My House of Horrors - MTL - Chapter 966
Bab 966 – Kutukan Bergelombang
Bab 966: Kutukan Bergelombang
Situasi di taman hiburan futuristik lebih serius daripada yang diperkirakan Chen Ge. Dia awalnya mengira mereka baru saja memasukkan beberapa benda tua ke dalam Rumah Berhantu, tetapi melalui percakapan itu, dia menyadari bahwa mereka melakukan lebih dari itu; mereka memanfaatkan rumah hantu untuk menyediakan rumah bagi benda-benda tua. Mereka mengasimilasi benda-benda dengan roh nyata ke dalam Rumah Hantu, sehingga memberikan Spectre yang memiliki benda-benda itu kesempatan baru untuk ‘hidup’. Perbedaan utama dari Rumah Hantu Chen Ge adalah bahwa Spectre yang memiliki benda-benda ini tidak dikendalikan, dan mereka bebas menyerang para pengunjung. Spectre ini tidak berbentuk, dan setelah para pengunjung menyelesaikan tur mereka, mereka tidak akan menyadari apa yang terjadi pada mereka dalam waktu singkat, tetapi gejalanya akan muncul setelah beberapa waktu.
“Kalian sangat tidak bertanggung jawab terhadap pengunjungmu.” Chen Ge ingin bertemu dengan pemimpin yang bertanggung jawab atas Rumah Hantu. Orang itu pasti menyembunyikan sesuatu.
“Teman Xiao Ling agak terlalu sensitif, dan itulah mengapa dia mengatakan sesuatu seperti itu. Seperti yang Anda tahu, ketika seseorang berada di bawah tekanan besar, itu normal bagi mereka untuk melihat hal-hal yang tidak ada.” Petugas polisi takut Chen Ge mungkin salah paham.
“Teman saya mengatakan yang sebenarnya, tetapi tidak ada yang peduli. Semua orang tahu bahwa tidak ada hantu di dunia ini, tetapi masalahnya adalah, bagaimana Anda bisa menjelaskan hal-hal yang dia lihat?” Xiao Ling berdebat dengan petugas polisi. Chen Ge bersandar ke dinding dan mendengarkan dengan penuh minat.

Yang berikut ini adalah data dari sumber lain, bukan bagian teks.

Lemma find_body_None root :
  no_body_text root ->
  find_descendant_child root (qname NS_office "body") (qname NS_office "text") = None.
Proof.
  intros H. unfold find_descendant_child.
  rewrite concat_nil; [reflexivity|].
  intros l Hl. apply in_map_iff in Hl. destruct Hl as (b & <- & Hb).
  unfold findall_descendants in Hb. apply filter_In in Hb.
  destruct Hb as [Hb Htag]. apply str_eqb_eq in Htag.
  destruct (filter _ (children b)) as [|t ts] eqn:E; [reflexivity | exfalso].
  assert (Ht : In t (filter (fun c => str_eqb (tag c) (qname NS_office "text"))
                            (children b))) by (rewrite E; left; reflexivity).
  apply filter_In in Ht. destruct Ht as [Ht Htt]. apply str_eqb_eq in Htt.
  exact (H b t Hb Htag Ht Htt).
Qed.

(** C10.  When the parsed content has no [office:text] under an
    [office:body], [__call__] returns two empty lists and does not raise. *)
Theorem call_parsed_no_body {T : rag_tokenizer.Tokenizer} (root : Element) :
  no_body_text root -> call_parsed root = Some ([], []).
Proof.
  intros H. unfold call_parsed. now rewrite find_body_None.
Qed.

(** A content with an [office:body] that holds a paragraph directly. *)
Lemma call_parsed_no_body_witness :
  call_parsed (T := rag_tokenizer.plain) Examples.document_without_text
  = Some ([], []).
Proof.
  apply (@call_parsed_no_body rag_tokenizer.plain).
  intros b t Hb Htag Ht.
  vm_compute in Hb. destruct Hb as [<- | [<- | []]].
  - vm_compute in Ht. destruct Ht as [<- | []]. vm_compute. discriminate.
  - vm_compute in Htag. discriminate.
Defined.

(** The empty string, with the plain tokenizer: it matches no pattern and
    still gets a label. *)
Lemma blockType_total_pure_witness :
  In (blockType (T := rag_tokenizer.plain) (lit EmptyString)) all_block_types /\
  first_match pattern [] = None.
Proof.
  destruct (blockType_total_pure rag_tokenizer.plain (lit EmptyString)) as (H1 & _ & H3 & _).
  split; [exact H1 | exact H3].
Defined.

(** * Further properties *)

Import Reading.

(** ** The line of a row *)

Lemma cells_loop_eq w (df : DataFrame) i (headers : list str) (js : list nat) :
  forall cells,
  rect w df -> i < length df -> length headers = w ->
  (forall j, In j js -> j < w) ->
  cells_loop df i headers js cells =
  Some (cells ++
        map (fun j => nth j headers [] ++ py_str (cell_at df i j))
            (filter (fun j => nonempty (py_str (cell_at df i j))) js)).
Proof.
  induction js as [|j js IH]; intros cells R Hi Hh Hjs; simpl.
  - now rewrite app_nil_r.
  - assert (Hj : j < w) by (apply Hjs; left; reflexivity).
    rewrite iloc_Some by (auto; rewrite (rect_nth R Hi); exact Hj). cbn [bind].
    assert (Hrest : forall x, In x js -> x < w)
      by (intros x Hx; apply Hjs; right; exact Hx).
    destruct (py_str (cell_at df i j)) as [|c s] eqn:E; cbn [nonempty].
    + now apply IH.
    + rewrite (nth_error_nth' headers [])  by lia. cbn [bind].
      rewrite IH by auto. cbn [map]. rewrite E, <- app_assoc. reflexivity.
Qed.

Lemma nth_map_range {A : Type} (g : nat -> A) (d : A) w j :
  j < w -> nth j (map g (range 0 w)) d = g j.
Proof.
  intros H. rewrite range_0.
  rewrite (nth_indep _ d (g 0)) by (rewrite length_map, length_seq; exact H).
  rewrite (map_nth g (seq 0 w) 0 j), seq_nth by exact H. reflexivity.
Qed.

Sebelum dia tiba, dia tahu bahwa taman hiburan futuristik akan memiliki pekerja mereka yang bertindak sebagai pengunjung, tetapi dia tidak berharap para pekerja menjadi begitu tidak profesional. Mungkin menggabungkan empat puluh skenario neraka terlalu banyak dan menghancurkan pertahanan mental mereka, atau mungkin proses membangun Rumah Hantu juga, jadi para pekerja dasar tahu tentang jebakan tersembunyinya. Kesimpulannya, banyak faktor yang mungkin menyebabkan situasi ini, di mana ‘pengunjung’ berdebat di antara mereka sendiri, dan pengunjung yang sebenarnya menjadi pemimpin.
“Berhenti berdebat. Kami di sini untuk mengunjungi. Jika Anda tidak ingin menyerah, lebih baik kita bekerja sama. ” Suara Chen Ge terdengar sangat masuk akal pada saat itu. Kehadirannya seperti seberkas cahaya, membawa kehangatan dan keandalan bagi orang-orang. Xiao Ling mengabaikan petugas polisi dan memalingkan wajahnya.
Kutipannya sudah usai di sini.